So you've got a Saab 9-5 Aero as well then. 25 mpg, rubbish cornering but 0-60 in 6 secs. Beat that lawnmower man.
PS According to my chemistry instructor in Houston Tx in 1975, the correct general purpose unit of velocity is Furlongs per Fortnight.
with your driving skills or car performance? As it happens I was also out driving on the A1 over the weekend, in a 240BHP 3L V6 petrol automatic rated at 285g/km of CO2. I was cruising at usual motorway speeds (>70MPH) and still managed to AVERAGE better than 35MPG.
Electric cars have a BIG advantage for town driving in that any pollution that is created in producing the energy to propel them ISN'T where the car is. Even small diesels produce NOX and particulates from their exhaust pipes, which are bad for the health of town dwellers.
It's a bit of a bloater (probably because of safety legislation), but 270bhp with a ECU update and that noise :-)
the 224g/km stuck in my mind as it was JUST below the 225g/km threshold of mega-road-tax
Based on a 2000km trip across EU coming back from holiday last weekend a modern diesel six-seater can do:
UK/NL - 50mpg = 5.64 l/100 @65-70 mph
SR - 47 mpg = 6.01 l/100 @80 mph
CZ/SK/BG/HU/A - 46 mpg = 6.14 l/100 @85mph
DE 35 mpg - 8.07 l/100 @ 105mph (average), 95-110
That is for a family car which is about twice the size of a golf. I have yet to see a leccy vehicle of this size and I will be surprised if it will be able to deliver an environmental footprint which is comparable. I have also yet to see one capable of keeping up with the psychotics on the autobahn. There you are either at 60mph with the trucks or at 100+. Otherwise someone will ram you from behind trying to do 150+
... the new Auris Hybird for example does 74mpg - oooh, well done, you got a car smaller than a BMW 3 series to do 4.5mpg more than a BMW 3 series but 10mpg less than a Skoda Fabia.
There's not much point in comparing laboratory or government figures. Go to one of the 'MPG' sites, such as www.fuelly.com. There you'll find real figures for everyday driving. The distributions of actual mpgs are a very good indication of what's generally achievable. BMWs and Hybrids return different figures because the drivers are different: not because it does "4.5 mpg more than a 3 series"
My Prius does about 59 uk mpg (measured lifetime value over 10k miles). Today, a hybrid is needed to give a good range (say 500 miles) to a tank, reliably. Sure, there are diesels that will do better. They tend to be smaller, and manual. Mine's 1800cc petrol + an electric motor, in a 'medium' car and fully automatic. It cost quite a lot more than a smaller diesel. But the engineering is very focussed on achieving these emission/mileage figures. Some of these compromises I don't like, but overall it seems an exceptionally cheap car to run.
Nearly 60 mpg, tyres have little wear, the brakes are hardly touched (it uses regenerative braking), the engine compartment is clean as a whistle, and..no tax. It gets an oil change and filter for servicing. That's it.

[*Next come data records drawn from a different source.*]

(** The displacement that [md] asks for. *)
Definition disp_of (md : Z) (bs : list Z) : option (Z * list Z) :=
  if md =? 0 then Some (0, bs) else if md =? 1 then field 1 bs else field 4 bs.

(** ModRM with its SIB byte and displacement: the register field and the other
    operand. Forms without a base register are not emitted. *)
Definition modrm (p : Pre) (bs : list Z) : option (Z * Rm * list Z) :=
  match bs with
  | [] => None
  | b :: bs =>
      let md := Z.shiftr b 6 in
      let reg := 8 * p_r p + Z.land (Z.shiftr b 3) 7 in
      let rm := Z.land b 7 in
      if md =? 3 then get r := reg_of (8 * p_b p + rm) in Some (reg, RmReg r, bs)
      else if rm =? 4 then
        match bs with
        | [] => None
        | s :: bs =>
            let idx := 8 * p_x p + Z.land (Z.shiftr s 3) 7 in
            if (Z.land s 7 =? 5) && (md =? 0) then None
            else
              get base := reg_of (8 * p_b p + Z.land s 7) in
              get index := (if idx =? 4 then Some None else get r := reg_of idx in Some (Some (r, Z.shiftl 1 (Z.shiftr s 6)))) in
              get (d, bs) := disp_of md bs in
              Some (reg, RmMem (MBase base index d), bs)
        end
      else if (rm =? 5) && (md =? 0) then get (d, bs) := field 4 bs in Some (reg, RmMem (MRip d), bs)
      else
        get base := reg_of (8 * p_b p + rm) in
        get (d, bs) := disp_of md bs in
        Some (reg, RmMem (MBase base None d), bs)
  end.

Definition prefixes (bs : list Z) : Pre * list Z :=
  let '(o, bs) := match bs with b :: bs' => if b =? 0x66 then (true, bs') else (false, bs) | [] => (false, bs) end in
  let '(f, bs) := match bs with b :: bs' => if b =? 0xF3 then (true, bs') else (false, bs) | [] => (false, bs) end in
  match bs with
  | b :: bs' =>
      if Z.shiftr b 4 =? 4
      then (mkPre o f true (Z.testbit b 3) (b2z (Z.testbit b 2)) (b2z (Z.testbit b 1)) (b2z (Z.testbit b 0)), bs')
      else (mkPre o f false false 0 0 0, bs)
  | [] => (mkPre o f false false 0 0 0, bs)
  end.

Definition width_of (p : Pre) : Z := if p_w p then 64 else 32.

(** A byte register: without REX the numbers 4 to 7 are the legacy high bytes,
    which are not modelled. *)
Definition byte_reg (p : Pre) (r : Reg) : option Reg := if negb (p_rex p) && (4 <=? reg_no r) then None else Some r.

(** The opcodes [op r/m, r]. *)
Definition alu_of (op : Z) : option Alu :=
  if op =? 0x01 then Some ADD else if op =? 0x09 then Some OR else if op =? 0x21 then Some AND
  else if op =? 0x29 then Some SUB else if op =? 0x31 then Some XOR else if op =? 0x39 then Some CMP
  else if op =? 0x85 then Some TEST else None.

(** The register field of the immediate group. *)
Definition alu_ext (e : Z) : option Alu :=
  if e =? 0 then Some ADD else if e =? 1 then Some OR else if e =? 4 then Some AND
  else if e =? 5 then Some SUB else if e =? 6 then Some XOR else if e =? 7 then Some CMP else None.

Definition sh_ext (e : Z) : option Sh :=
  if e =? 0 then Some ROL else if e =? 1 then Some ROR else if e =? 4 then Some SHL
  else if e =? 5 then Some SHR else if e =? 7 then Some SAR else None.

(** Opcodes after [0F]. *)
Definition decode_0f (p : Pre) (op : Z) (bs : list Z) : option (Ins * list Z) :=
  if Z.shiftr op 4 =? 8 then get cc := cc_of (Z.land op 15) in get (d, bs) := field 4 bs in Some (IJcc cc d, bs)
  else if Z.shiftr op 3 =? 0x19 then
    get r := reg_of (8 * p_b p + Z.land op 7) in if p_w p then Some (IBswap r, bs) else None
  else
    get (reg, rm, bs) := modrm p bs in
    if Z.shiftr op 4 =? 9 then
      match rm with
      | RmReg r => get cc := cc_of (Z.land op 15) in get r := byte_reg p r in Some (ISetcc cc r, bs)
      | RmMem _ => None
      end
    else
      get dst := reg_of reg in
      match rm with
      | RmMem m =>
          if (op =? 0xB6) && p_w p then Some (ILoad 8 dst m, bs)
          else if op =? 0xB7 then Some (ILoad 16 dst m, bs) else None
      | RmReg src =>
          if pF3 p then
            if op =? 0xB8 then Some (ICnt POPCNT (width_of p) dst src, bs)
            else if op =? 0xBC then Some (ICnt TZCNT (width_of p) dst src, bs)
            else if op =? 0xBD then Some (ICnt LZCNT (width_of p) dst src, bs) else None
          else if op =? 0xAF then Some (IImul (width_of p) dst src, bs)
          else if op =? 0xB7 then Some (IMovzx16 dst src, bs)
          else if negb (p_w p) then None
          else if op =? 0xBE then Some (IMovsx 8 dst src, bs)
          else if op =? 0xBF then Some (IMovsx 16 dst src, bs)
          else if Z.shiftr op 4 =? 4 then get cc := cc_of (Z.land op 15) in Some (ICmov cc dst src, bs)
          else None
      end.
Definition enc_j (opcode5 rd imm : Z) : Z :=
  let imm21 := Z.land (wrap 32 imm) 0x1FFFFF in
  let b20 := Z.land (Z.shiftr imm21 20) 1 in
  let b10_1 := Z.land (Z.shiftr imm21 1) 0x3FF in
  let b11 := Z.land (Z.shiftr imm21 11) 1 in
  let b19_12 := Z.land (Z.shiftr imm21 12) 0xFF in
  lors [Z.shiftl b20 31; Z.shiftl b10_1 21; Z.shiftl b11 20; Z.shiftl b19_12 12; Z.shiftl rd 7; Z.shiftl opcode5 2; 3].

Definition enc_u (opcode5 rd imm : Z) : Z :=
  let imm_u := Z.land (wrap 32 imm) 0xFFFFF000 in
  lors [imm_u; Z.shiftl rd 7; Z.shiftl opcode5 2; 3].

Definition enc_r (opcode5 f3 f7 rd rs1 rs2 : Z) : Z :=
  lors [Z.shiftl f7 25; Z.shiftl rs2 20; Z.shiftl rs1 15; Z.shiftl f3 12; Z.shiftl rd 7; Z.shiftl opcode5 2; 3].

Definition enc_shimm6 (opcode5 f3 shtype6 rd rs1 shamt6 : Z) : Z :=
  lors [Z.shiftl shtype6 26; Z.shiftl shamt6 20; Z.shiftl rs1 15; Z.shiftl f3 12; Z.shiftl rd 7; Z.shiftl opcode5 2; 3].

(** ** Expansion of compressed instructions *)

(** [((h >> k) & m) << s] *)
Definition bits_at (h k m s : Z) : Z := Z.shiftl (Z.land (Z.shiftr h k) m) s.

Definition expand_rvc_q0 (h f3 : Z) : option Z :=
  let rs1c := creg (Z.land (Z.shiftr h 7) 7) in
  let rdrs2c := creg (Z.land (Z.shiftr h 2) 7) in
  let imm_w := lors [bits_at h 10 0x7 3; bits_at h 6 0x1 2; bits_at h 5 0x1 6] in
  let imm_d := lors [bits_at h 10 0x7 3; bits_at h 5 0x3 6] in
  match f3 with
  | 0 =>
      let n := lors [bits_at h 11 0x3 4; bits_at h 7 0xF 6; bits_at h 6 0x1 2; bits_at h 5 0x1 3] in
      if n =? 0 then None else Some (enc_i OP_IMM 0 rdrs2c 2 n)
  | 2 => Some (enc_i OP_LOAD 2 rdrs2c rs1c imm_w)
  | 3 => Some (enc_i OP_LOAD 3 rdrs2c rs1c imm_d)
  | 6 => Some (enc_s OP_STORE 2 rs1c rdrs2c imm_w)
  | 7 => Some (enc_s OP_STORE 3 rs1c rdrs2c imm_d)
  | _ => None
  end.

Definition expand_rvc_q1_misc_alu (h : Z) : option Z :=
  let f6_10 := Z.land (Z.shiftr h 10) 3 in
  let rdrs1c := creg (Z.land (Z.shiftr h 7) 7) in
  match f6_10 with
  | 0 | 1 =>
      let shamt := Z.lor (bits_at h 12 1 5) (Z.land (Z.shiftr h 2) 0x1F) in
      let shtype := if f6_10 =? 0 then 0 else 0x10 in
      Some (enc_shimm6 OP_IMM 5 shtype rdrs1c rdrs1c shamt)
  | 2 => Some (enc_i OP_IMM 7 rdrs1c rdrs1c (decode_ci_imm6 h))
  | 3 =>
      let rs2c := creg (Z.land (Z.shiftr h 2) 7) in
      let bit12 := Z.land (Z.shiftr h 12) 1 in
      let f2 := Z.land (Z.shiftr h 5) 3 in
      match bit12, f2 with
      | 0, 0 => Some (enc_r OP_OP 0 0x20 rdrs1c rdrs1c rs2c)
      | 0, 1 => Some (enc_r OP_OP 4 0 rdrs1c rdrs1c rs2c)
      | 0, 2 => Some (enc_r OP_OP 6 0 rdrs1c rdrs1c rs2c)
      | 0, 3 => Some (enc_r OP_OP 7 0 rdrs1c rdrs1c rs2c)
      | 1, 0 => Some (enc_r OP_OP_32 0 0x20 rdrs1c rdrs1c rs2c)
      | 1, 1 => Some (enc_r OP_OP_32 0 0 rdrs1c rdrs1c rs2c)
      | _, _ => None
      end
  | _ => None
  end.

Definition expand_rvc_q1 (h f3 : Z) : option Z :=
  let rd := field5 h 7 in
  match f3 with
  | 0 => if rd =? 0 then Some (enc_i OP_IMM 0 0 0 0) else Some (enc_i OP_IMM 0 rd rd (decode_ci_imm6 h))
  | 1 => if rd =? 0 then None else Some (enc_i OP_OP_IMM_32 0 rd rd (decode_ci_imm6 h))
  | 2 => if rd =? 0 then None else Some (enc_i OP_IMM 0 rd 0 (decode_ci_imm6 h))
  | 3 =>
      if rd =? 2 then
        let imm := lors [bits_at h 12 1 9; bits_at h 6 1 4; bits_at h 5 1 6; bits_at h 3 0x3 7; bits_at h 2 1 5] in
        let sx := sx32 imm 22 in
        if sx =? 0 then None else Some (enc_i OP_IMM 0 2 2 sx)
      else if rd =? 0 then None
      else
        let imm := Z.lor (bits_at h 12 1 17) (bits_at h 2 0x1F 12) in
        let sx := sx32 imm 14 in
        if sx =? 0 then None else Some (enc_u OP_LUI rd sx)
  | 4 => expand_rvc_q1_misc_alu h
  | 5 => Some (enc_j OP_JAL 0 (decode_cj_imm h))
  | 6 | 7 =>
      let rs1 := creg (Z.land (Z.shiftr h 7) 7) in
      let imm := decode_cb_imm h in
      let f3b := if f3 =? 6 then 0 else 1 in
      Some (enc_b OP_BRANCH f3b rs1 0 imm)
  | _ => None
  end.
(** *** The loop *)

Lemma loop_app (custom : list JsValue) (es1 es2 acc : list (string * JsValue)) :
  loop custom (es1 ++ es2) acc =
    match loop custom es1 acc with
    | Some acc' => loop custom es2 acc'
    | None => None
    end.
Proof.
  revert acc. induction es1 as [|[k v] es1 IH]; intros acc; simpl; [reflexivity|].
  destruct (turn custom k v); [apply IH | apply IH | reflexivity].
Qed.

(** An entry whose turn is skipped could as well not be there. *)
Lemma loop_skip (custom : list JsValue) (es1 es2 acc : list (string * JsValue))
    (key : string) (position : JsValue) :
  turn custom key position = Skip ->
  loop custom (es1 ++ (key, position) :: es2) acc = loop custom (es1 ++ es2) acc.
Proof.
  intros H. rewrite !loop_app. destruct (loop custom es1 acc); [|reflexivity].
  simpl. now rewrite H.
Qed.

(** A key that no entry still to visit assigns keeps its value. *)
Lemma loop_frame (custom : list JsValue) (es acc result : list (string * JsValue))
    (target : string) :
  loop custom es acc = Some result ->
  Forall (fun kv => forall value, turn custom (fst kv) (snd kv) ≠ Assign target value) es ->
  obj_get target result = obj_get target acc.
Proof.
  revert acc. induction es as [|[k v] es IH]; intros acc Hloop Hfree; simpl in Hloop.
  - now injection Hloop as <-.
  - apply Forall_cons in Hfree as [Hkv Hfree]. simpl in Hkv.
    destruct (turn custom k v) as [|k' v'|] eqn:Ht; [now apply IH| |discriminate].
    rewrite (IH _ Hloop Hfree).
    apply obj_get_assign_ne. intros ->. now apply (Hkv v').
Qed.

(** The last assignment to a key decides its value. *)
Lemma loop_last (custom : list JsValue) (es1 es2 acc result : list (string * JsValue))
    (key : string) (position : JsValue) (target : string) (value : JsValue) :
  loop custom (es1 ++ (key, position) :: es2) acc = Some result ->
  turn custom key position = Assign target value ->
  target ≠ "__proto__" ->
  Forall (fun kv => forall value, turn custom (fst kv) (snd kv) ≠ Assign target value) es2 ->
  obj_get target result = Some value.
Proof.
  intros Hloop Ht Hproto Hfree. rewrite loop_app in Hloop.
  destruct (loop custom es1 acc) as [acc1|]; [|discriminate].
  simpl in Hloop. rewrite Ht in Hloop.
  rewrite (loop_frame _ _ _ _ _ Hloop Hfree).
  now apply obj_get_assign_eq.
Qed.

A car built for mileage teases you into optimising your mileage. It changes your driving style. Out go the high speed drives in a powerful car. OK, it MAY be a bit 'boring', but a quiet car and a good sound system compensate....
Seats six, 4.6L V8, automatic, gets 17.3mpg. Good family truck from Ford.
Laughs at the Pious on the highway - they move out of the way - makes me happy.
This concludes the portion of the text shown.